Vascular endothelial growth factor (VEGF) is an important target for cancer therapy. In the present study, we conjugated the novel fully-human anti-VEGF165 monoclonal antibody, mAb165, with a PEGylated liposome (lip) to produce a monoclonal antibody-conjugated PEGylated liposome (mAb-lip). Physical characterization of mAb-lips showed an average particle size of 108nm. Using a bicinchoninic acid (BCA) assay, the coupling efficiency of mAb165 conjugated to the liposome was 69.8±0.5μg mAb/μmol phospholipid. In addition, we confirmed that conjugation between mAb165 and the liposome did not affect the structure and VEGF binding affinity of the antibody.
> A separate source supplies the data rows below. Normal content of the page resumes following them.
(* ===== verification/Handles.v ===== *)
(** * Handles: [crates/ephemera-social/src/handle_validation.rs], [handle.rs]

    [@name] records bound to an identity key: format rules, the signed and
    mined record, and the registry with its cooldowns and the rule that
    decides between two records for one name.  The clock is the argument
    [now]; mining runs under fuel (see [Pow]); an operation's error is either
    a [HandleError] or, from mining, an [abort]. *)
From S2P Require Import Prelude Types Crypto Pow Unicode.

(* ------------------------------------------------------------------ *)
(** ** Format *)

Definition MIN_HANDLE_LEN : nat := 3.
Definition MAX_HANDLE_LEN : nat := 20.
Definition POW_DIFFICULTY_HIGH : N := 11.
Definition POW_DIFFICULTY_MEDIUM : N := 9.
Definition POW_DIFFICULTY_LOW : N := 7.
Definition POW_DIFFICULTY_RENEWAL : N := 5.
Definition HANDLE_TTL_SECS : N := 90 * 24 * 60 * 60.
Definition HANDLE_RELEASE_COOLDOWN_SECS : N := 24 * 60 * 60.
Definition HANDLE_REGISTRATION_COOLDOWN_SECS : N := 24 * 60 * 60.
Definition POW_DOMAIN : bytes := bstr "ephemera-handle-pow-v1" ++ [0%N].
Definition SIG_DOMAIN : bytes := bstr "ephemera-handle-sig-v1" ++ [0%N].

Definition RESERVED_HANDLES : list str :=
  [lit "admin"; lit "administrator"; lit "ephemera"; lit "help"; lit "info"; lit "mod";
   lit "moderator"; lit "official"; lit "root"; lit "staff"; lit "support"; lit "system";
   lit "team"; lit "trust"; lit "security"].

Inductive PowDifficulty := High | Medium | Low | Renewal.

Definition bits (d : PowDifficulty) : N :=
  match d with
  | High => POW_DIFFICULTY_HIGH
  | Medium => POW_DIFFICULTY_MEDIUM
  | Low => POW_DIFFICULTY_LOW
  | Renewal => POW_DIFFICULTY_RENEWAL
  end.

Inductive HandleValidationError :=
| TooShort (len : nat)
| TooLong (len : nat)
| InvalidCharacter (ch : N) (pos : nat)
| StartsWithUnderscore
| EndsWithUnderscore
| ConsecutiveUnderscores
| Reserved (name : str)
| StartsWithDigit.

Definition handle_char (ch : N) : bool :=
  is_ascii_lowercase ch || is_ascii_digit ch || (ch =? underscore)%N.

Definition validate_handle_format (name : str) : result HandleValidationError unit :=
  let len := str_len name in
  if len <? MIN_HANDLE_LEN then Err (TooShort len)
  else if MAX_HANDLE_LEN <? len then Err (TooLong len)
  else match list_find (λ ch, handle_char ch = false) name with
  | Some (pos, ch) => Err (InvalidCharacter ch pos)
  | None =>
      if bool_decide (head name = Some underscore) then Err StartsWithUnderscore
      else if bool_decide (last name = Some underscore) then Err EndsWithUnderscore
      else if contains [underscore; underscore] name then Err ConsecutiveUnderscores
      else if is_ascii_digit (as_bytes name !!! 0) then Err StartsWithDigit
      else if bool_decide (name ∈ RESERVED_HANDLES) then Err (Reserved name)
      else Ok tt
  end.

Definition calculate_pow_difficulty (name : str) : PowDifficulty :=
  let len := str_len name in
  if len <=? 5 then High else if len <=? 10 then Medium else Low.

(** The common layout of the mined and the signed message: the name's length
    as a [u16], the name, the owner, the registration time. *)
Definition record_bytes (domain : bytes) (name : str) (owner : bytes) (registered_at : N) : bytes :=
  let name_bytes := as_bytes name in
  domain ++ be_bytes 2 (N.of_nat (length name_bytes)) ++ name_bytes ++ owner ++ be_bytes 8 registered_at.

Definition build_pow_challenge := record_bytes POW_DOMAIN.
Definition build_signature_message := record_bytes SIG_DOMAIN.

Section handles.
Context `{Primitives}.

Definition verify_handle_pow (name : str) (owner : bytes) (registered_at : N) (pow_proof : PowStamp)
    (required : PowDifficulty) : result EphemeraError unit :=
  verify_pow pow_proof (build_pow_challenge name owner registered_at) (bits required).

Definition verify_handle_signature (name : str) (owner : bytes) (registered_at : N) (signature : bytes) :
    result CryptoError unit :=
  verify_signature owner (build_signature_message name owner registered_at) signature.

(* ------------------------------------------------------------------ *)
(** ** Records and the registry *)

Record Handle := MkHandle {
  name : str;
  owner : bytes;
  registered_at : N;
  expires_at : N;
  pow_proof : PowStamp;
  signature : bytes
}.

Definition is_expired_at (h : Handle) (now_secs : N) : bool := (expires_at h <=? now_secs)%N.

Inductive HandleError :=
| InvalidFormat (e : HandleValidationError)
| AlreadyTaken (name : str)
| IdentityAlreadyHasHandle (existing : str)
| RegistrationRateLimited (remaining_secs : N)
| InCooldown (name : str) (available_at : N)
| InvalidPow (reason : string)
| InvalidSignature
| NotOwner (name : str)
| Expired (name : str).

Record HandleRegistry := MkRegistry {
  handles : gmap str Handle;
  owner_to_handle : gmap bytes str;
  last_registration : gmap bytes N;
  cooldowns : gmap str N
}.

Definition new : HandleRegistry := MkRegistry ∅ ∅ ∅ ∅.

(** [self.handles.remove(name); self.owner_to_handle.remove(owner)]. *)
Definition drop_handle (n : str) (o : bytes) (r : HandleRegistry) : HandleRegistry :=
  MkRegistry (delete n (handles r)) (delete o (owner_to_handle r)) (last_registration r) (cooldowns r).
(** [self.handles.insert(name, h); self.owner_to_handle.insert(owner, name)]. *)
Definition put_handle (h : Handle) (r : HandleRegistry) : HandleRegistry :=
  MkRegistry (<[name h := h]> (handles r)) (<[owner h := name h]> (owner_to_handle r))
    (last_registration r) (cooldowns r).
Definition set_cooldowns (f : gmap str N → gmap str N) (r : HandleRegistry) : HandleRegistry :=
  MkRegistry (handles r) (owner_to_handle r) (last_registration r) (f (cooldowns r)).
Definition set_last (o : bytes) (now : N) (r : HandleRegistry) : HandleRegistry :=
  MkRegistry (handles r) (owner_to_handle r) (<[o := now]> (last_registration r)) (cooldowns r).

Abbreviation M := (SE HandleRegistry (HandleError + abort)).
Definition fail {A} (e : HandleError) : M A := se_lift (Err (inl e)).

(** [identity_key_from_pseudonym] and [PseudonymIdentity::sign]; an identity is its seed. *)
Definition identity_key_from_pseudonym (identity : bytes) : bytes := public_key identity.
Definition pseudonym_sign (identity message : bytes) : result EphemeraError bytes := Ok (sign identity message).
(** [Signature::from_slice]. *)
Definition signature_from_slice (b : bytes) : option bytes := if length b =? 64 then Some b else None.

Definition sign_record (identity : bytes) (n : str) (o : bytes) (now_secs : N) : result HandleError bytes :=
  let? sig_bytes := map_err (λ _, InvalidSignature)
                      (pseudonym_sign identity (build_signature_message n o now_secs)) in
  ok_or (signature_from_slice sig_bytes) InvalidSignature.

(** The four guards of [register_with_difficulty], in its order. *)
Definition check_owner (o : bytes) (now_secs : N) : M unit :=
  let! self := se_get in
  match owner_to_handle self !! o with
  | Some existing =>
      match handles self !! existing with
      | Some h => if negb (is_expired_at h now_secs) then fail (IdentityAlreadyHasHandle existing)
                  else se_modify (drop_handle existing o)
      | None => se_ret tt
      end
  | None => se_ret tt
  end.
(* ===== verification/Dht.v ===== *)
(** * The distributed hash table: [crates/ephemera-dht/src]

    Kademlia buckets and routing table ([routing.rs]), the local record store
    ([storage.rs]) and the iterative lookup ([query.rs]).  [Instant]s and the
    system clock are arguments, in nanoseconds and seconds; socket addresses
    are opaque strings. *)
From S2P Require Import Prelude Types.

(* ------------------------------------------------------------------ *)
(** ** Routing *)

Module Routing.

Definition ID_BITS : nat := 256.

Record NodeEntry := MkNode {
  id : bytes;
  addresses : list string;
  last_seen : N;
  last_rtt : option N;
  failures : N
}.

Definition mark_seen (now : N) (e : NodeEntry) : NodeEntry :=
  MkNode (id e) (addresses e) now (last_rtt e) 0.
Definition record_failure (e : NodeEntry) : NodeEntry :=
  MkNode (id e) (addresses e) (last_seen e) (last_rtt e) (add32 (failures e) 1).
(** [Instant::elapsed] saturates. *)
Definition is_stale (now timeout : N) (e : NodeEntry) : bool := (timeout <? now - last_seen e)%N.

Record KBucket := MkBucket {
  entries : list NodeEntry;
  replacement_cache : list NodeEntry;
  k : nat
}.

Inductive InsertResult :=
| Inserted
| Updated
| BucketFull (ping_target : option bytes).

Definition new_bucket (k : nat) : KBucket := MkBucket [] [] k.
Definition is_full (b : KBucket) : bool := k b <=? length (entries b).
Lemma handle_full_cases peers m from s :
  let r := handle_full_message peers m from s in
  w_content_hash m ∈ seen s ∧ r = (s, []) ∨
  w_content_hash m ∉ seen s ∧ local_id r.1 = local_id s ∧ seen r.1 = {[w_content_hash m]} ∪ seen s ∧
    message_cache r.1 = <[w_content_hash m := m]> (message_cache s) ∧
    pending_ihaves r.1 = delete (w_content_hash m) (pending_ihaves s) ∧
    (∀ p e, (p, e) ∈ r.2 ↔ e = FullMessage m ∧ p ∈ peers ∧ p ≠ from ∧ p ≠ w_origin m ∧ p ≠ local_id s).
Proof.
  unfold handle_full_message. case_bool_decide; [by left|right]. split_and!; try done.
  intros p e. simpl. rewrite list_elem_of_fmap. split.
  - intros (x & [= -> ->] & Hx). apply list_elem_of_filter in Hx as [Hn ?]. tauto.
  - intros (-> & ? & ?). exists p. split; [done|]. apply list_elem_of_filter. tauto.
Qed.

(* ------------------------------------------------------------------ *)
(** ** Lemmas: the network *)

Section network.
Context (links : bytes → list bytes).

(** A packet that will bring [h] to [b], directly or by a round trip. *)
Definition covers (p : packet) (b h : bytes) : Prop :=
  match p with
  | (_, b', FullMessage m) => b' = b ∧ w_content_hash m = h
  | (_, b', IHave m) => b' = b ∧ ih_content_hash m = h
  | (a, _, IWant h') => a = b ∧ h' = h
  end.

Definition covered (w : network) (b h : bytes) : Prop :=
  h ∈ seen (node w b) ∨ is_Some (pending_ihaves (node w b) !! h) ∨ ∃ p, p ∈ wires w ∧ covers p b h.

(** Senders have what they send or announce; requests go to nodes that have it. *)
Definition packet_ok (w : network) (p : packet) : Prop :=
  match p with
  | (a, _, FullMessage m) =>
      w_content_hash m ∈ seen (node w a) ∧ w_content_hash m ∈ seen (node w (w_origin m))
  | (a, _, IHave m) => ih_content_hash m ∈ seen (node w a)
  | (_, c, IWant h) => h ∈ seen (node w c)
  end.

Definition cached (w : network) (s : EagerGossipService) (h : bytes) : Prop :=
  ∃ m, message_cache s !! h = Some m ∧ w_content_hash m = h ∧ h ∈ seen (node w (w_origin m)).

Definition inv (w : network) : Prop :=
  (∀ n, local_id (node w n) = n) ∧
  (∀ n h, h ∈ seen (node w n) → cached w (node w n) h) ∧
  (∀ p, p ∈ wires w → packet_ok w p) ∧
  (∀ n h e, pending_ihaves (node w n) !! h = Some e → h ∈ seen (node w (p_from e))) ∧
  (∀ a b h, b ∈ links a → h ∈ seen (node w a) → covered w b h).

Lemma node_update_eq n s w ps : node (update n s w ps) n = s.
Proof. simpl. by rewrite decide_True. Qed.
Lemma node_update_ne n s w ps m : m ≠ n → node (update n s w ps) m = node w m.
Proof. intros. simpl. by rewrite decide_False. Qed.

Lemma seen_update n s w ps m :
  seen (node w n) ⊆ seen s → seen (node w m) ⊆ seen (node (update n s w ps) m).
Proof. intros Hs. simpl. by case_decide; subst. Qed.

Lemma packet_ok_update n s w ps p :
  seen (node w n) ⊆ seen s → packet_ok w p → packet_ok (update n s w ps) p.
Proof.
  intros Hs. pose proof (λ m, seen_update n s w ps m Hs) as Hm.
  destruct p as [[a b] [m|m|h]]; cbn [packet_ok]; [|apply Hm..].
  intros [? ?]. split; by apply Hm.
Qed.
Cell uptake of mAb-lips was assessed in four cell lines: MCF-7, HepG-2, SGC-7901, and L02 cells. Confocal microscopy and flow cytometry demonstrated that there was no significant difference in cell uptake between mAb-lips and mAb-free liposome either in VEGF-expressing tumor cells or normal cells. Moreover, the cytotoxicity of paclitaxel encapsulated in mAb-lips was not increased in the four cell lines. However, in BALB/c nude mice bearing MCF-7 xenografts, mAb-lips showed superior targeting activity to tumor tissues when compared with the unmodified liposome, which was demonstrated by the fact that rhodamine-labeled mAb-lips exhibited higher fluorescence intensity in tumor tissues than the unmodified liposome. Thus, our study indicated that mAb-lips may have the potential to enhance the therapeutic index of anticancer agents through targeted delivery to tumor cells in vivo.